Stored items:

(** The pin passes with delay [d] of the pin, or when the strobe goes on by
    [d] with the pin at 0. *)
Definition left_pass (d : Z) (e : eye) : bool := passes e (d - start).
Definition right_pass (d : Z) (e : eye) : bool := passes e (0 - (start + d)).

(** The eye's ends as the sweeps count them. *)
Definition eye_left (e : eye) : Z := hi e + start.
Definition eye_right (e : eye) : Z := - lo e - start.

Definition left_found (d : Z) (e : eye) : bool := Z.max 0 (- eye_right e) <=? Z.min (d - 1) (eye_left e).

Definition left_inv (d : Z) (e : eye) (k : bool) (w : window) : Prop :=
  if left_found d e then k = true /\ w = mk_window (Z.min (d - 1) (eye_left e)) (if eye_right e <? 0 then eye_right e else top)
  else k = false /\ w = mk_window top (if d =? 0 then top else - d).

Ltac edges := f_equal; repeat match goal with |- context [if ?b then _ else _] => destruct b eqn:? end; lia.

Lemma left_inv_step d e k w : 0 <= d < top -> left_inv d e k w ->
  left_inv (d + 1) e (k || left_pass d e) (left_step top d (left_pass d e) w).
Proof.
  intros Hd Hw. unfold left_inv, left_found in *. destruct (left_pass d e) eqn:Ep; unfold left_pass, passes in Ep.
  - apply andb_true_iff in Ep as [E1 E2]. rewrite orb_true_r. unfold left_step, eye_left, eye_right in *.
    replace (_ <=? _) with true by lia. split; [done|].
    destruct (_ <=? _) eqn:E in Hw; destruct Hw as [_ ->]; cbn [right_edge]; edges.
  - rewrite orb_false_r. apply andb_false_iff in Ep. unfold left_step, eye_left, eye_right in *.
    destruct (_ <=? _) eqn:E in Hw; destruct Hw as [-> ->]; cbn [left_edge right_edge].
    + replace (_ <=? _) with true by lia. split; [done|]. replace (_ =? top) with false by lia. edges.
    + replace (_ <=? _) with false by lia. split; [done|]. rewrite Z.eqb_refl. by replace (d + 1 =? 0) with false by lia.
Qed.

Lemma left_inv_stop d e w : 0 <= d < top -> left_inv d e true w -> left_pass d e = false -> left_inv top e true w.
Proof.
  intros Hd Hw Ep. unfold left_inv, left_found in *. unfold left_pass, passes in Ep. apply andb_false_iff in Ep.
  unfold eye_left, eye_right in *. destruct (_ <=? _) eqn:E in Hw; destruct Hw as [? ->]; [|done].
  replace (_ <=? _) with true by lia. split; [done|]. edges.
Qed.

(** Between the sweeps. *)
Definition left_done (e : eye) (w : window) : Prop :=
  w = if left_found top e then mk_window (Z.min max (eye_left e)) (if eye_right e <? 0 then eye_right e else top)
      else mk_window top top.

Lemma left_inv_done e k w : left_inv top e k w -> left_done e (reset_right top w).
Proof.
  unfold left_inv, left_done. destruct (left_found top e); intros [_ ->]; unfold reset_right; cbn [left_edge right_edge].
  - replace (Z.min (top - 1) (eye_left e)) with (Z.min max (eye_left e)) by (f_equal; lia).
    by replace (Z.min max (eye_left e) =? top) with false by lia.
  - rewrite Z.eqb_refl. replace (top =? 0) with false by lia. by replace (- top =? top) with false by lia.
Qed.

Definition right_found (d : Z) (e : eye) : bool := Z.max 0 (- eye_left e) <=? Z.min (d - 1) (eye_right e).

Definition right_inv (d : Z) (e : eye) (k : bool) (w : window) : Prop :=
  (k = true -> left_found top e || right_found d e = true) /\
  w = if left_found top e then
        mk_window (Z.min max (eye_left e))
          (if eye_right e <? 0 then eye_right e else if d =? 0 then top else Z.min (d - 1) (eye_right e))
      else if right_found d e then mk_window (eye_left e) (Z.min (d - 1) (eye_right e))
      else mk_window (if d =? 0 then top else - d) top.

Lemma right_inv_start e k w : left_done e w -> (k = true -> has_left top w = true) -> right_inv 0 e k w.
Proof.
  unfold left_done, right_inv, has_left, right_found. intros -> Hk.
  destruct (left_found top e); [done|].
  replace (_ <=? _) with false by lia. split; [|done]. cbn [left_edge] in Hk. rewrite Z.eqb_refl in Hk. intros ->. by discriminate Hk.
Qed.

Work to complete: Repeat the data word for word, leaving out no line.

Task solution:
(** The pin passes with delay [d] of the pin, or when the strobe goes on by
    [d] with the pin at 0. *)
Definition left_pass (d : Z) (e : eye) : bool := passes e (d - start).
Definition right_pass (d : Z) (e : eye) : bool := passes e (0 - (start + d)).

(** The eye's ends as the sweeps count them. *)
Definition eye_left (e : eye) : Z := hi e + start.
Definition eye_right (e : eye) : Z := - lo e - start.

Definition left_found (d : Z) (e : eye) : bool := Z.max 0 (- eye_right e) <=? Z.min (d - 1) (eye_left e).

Definition left_inv (d : Z) (e : eye) (k : bool) (w : window) : Prop :=
  if left_found d e then k = true /\ w = mk_window (Z.min (d - 1) (eye_left e)) (if eye_right e <? 0 then eye_right e else top)
  else k = false /\ w = mk_window top (if d =? 0 then top else - d).

Ltac edges := f_equal; repeat match goal with |- context [if ?b then _ else _] => destruct b eqn:? end; lia.

Lemma left_inv_step d e k w : 0 <= d < top -> left_inv d e k w ->
  left_inv (d + 1) e (k || left_pass d e) (left_step top d (left_pass d e) w).
Proof.
  intros Hd Hw. unfold left_inv, left_found in *. destruct (left_pass d e) eqn:Ep; unfold left_pass, passes in Ep.
  - apply andb_true_iff in Ep as [E1 E2]. rewrite orb_true_r. unfold left_step, eye_left, eye_right in *.
    replace (_ <=? _) with true by lia. split; [done|].
    destruct (_ <=? _) eqn:E in Hw; destruct Hw as [_ ->]; cbn [right_edge]; edges.
  - rewrite orb_false_r. apply andb_false_iff in Ep. unfold left_step, eye_left, eye_right in *.
    destruct (_ <=? _) eqn:E in Hw; destruct Hw as [-> ->]; cbn [left_edge right_edge].
    + replace (_ <=? _) with true by lia. split; [done|]. replace (_ =? top) with false by lia. edges.
    + replace (_ <=? _) with false by lia. split; [done|]. rewrite Z.eqb_refl. by replace (d + 1 =? 0) with false by lia.
Qed.

Lemma left_inv_stop d e w : 0 <= d < top -> left_inv d e true w -> left_pass d e = false -> left_inv top e true w.
Proof.
  intros Hd Hw Ep. unfold left_inv, left_found in *. unfold left_pass, passes in Ep. apply andb_false_iff in Ep.
  unfold eye_left, eye_right in *. destruct (_ <=? _) eqn:E in Hw; destruct Hw as [? ->]; [|done].
  replace (_ <=? _) with true by lia. split; [done|]. edges.
Qed.

(** Between the sweeps. *)
Definition left_done (e : eye) (w : window) : Prop :=
  w = if left_found top e then mk_window (Z.min max (eye_left e)) (if eye_right e <? 0 then eye_right e else top)
      else mk_window top top.

Lemma left_inv_done e k w : left_inv top e k w -> left_done e (reset_right top w).
Proof.
  unfold left_inv, left_done. destruct (left_found top e); intros [_ ->]; unfold reset_right; cbn [left_edge right_edge].
  - replace (Z.min (top - 1) (eye_left e)) with (Z.min max (eye_left e)) by (f_equal; lia).
    by replace (Z.min max (eye_left e) =? top) with false by lia.
  - rewrite Z.eqb_refl. replace (top =? 0) with false by lia. by replace (- top =? top) with false by lia.
Qed.

Definition right_found (d : Z) (e : eye) : bool := Z.max 0 (- eye_left e) <=? Z.min (d - 1) (eye_right e).

Definition right_inv (d : Z) (e : eye) (k : bool) (w : window) : Prop :=
  (k = true -> left_found top e || right_found d e = true) /\
  w = if left_found top e then
        mk_window (Z.min max (eye_left e))
          (if eye_right e <? 0 then eye_right e else if d =? 0 then top else Z.min (d - 1) (eye_right e))
      else if right_found d e then mk_window (eye_left e) (Z.min (d - 1) (eye_right e))
      else mk_window (if d =? 0 then top else - d) top.

Lemma right_inv_start e k w : left_done e w -> (k = true -> has_left top w = true) -> right_inv 0 e k w.
Proof.
  unfold left_done, right_inv, has_left, right_found. intros -> Hk.
  destruct (left_found top e); [done|].
  replace (_ <=? _) with false by lia. split; [|done]. cbn [left_edge] in Hk. rewrite Z.eqb_refl in Hk. intros ->. by discriminate Hk.
Qed.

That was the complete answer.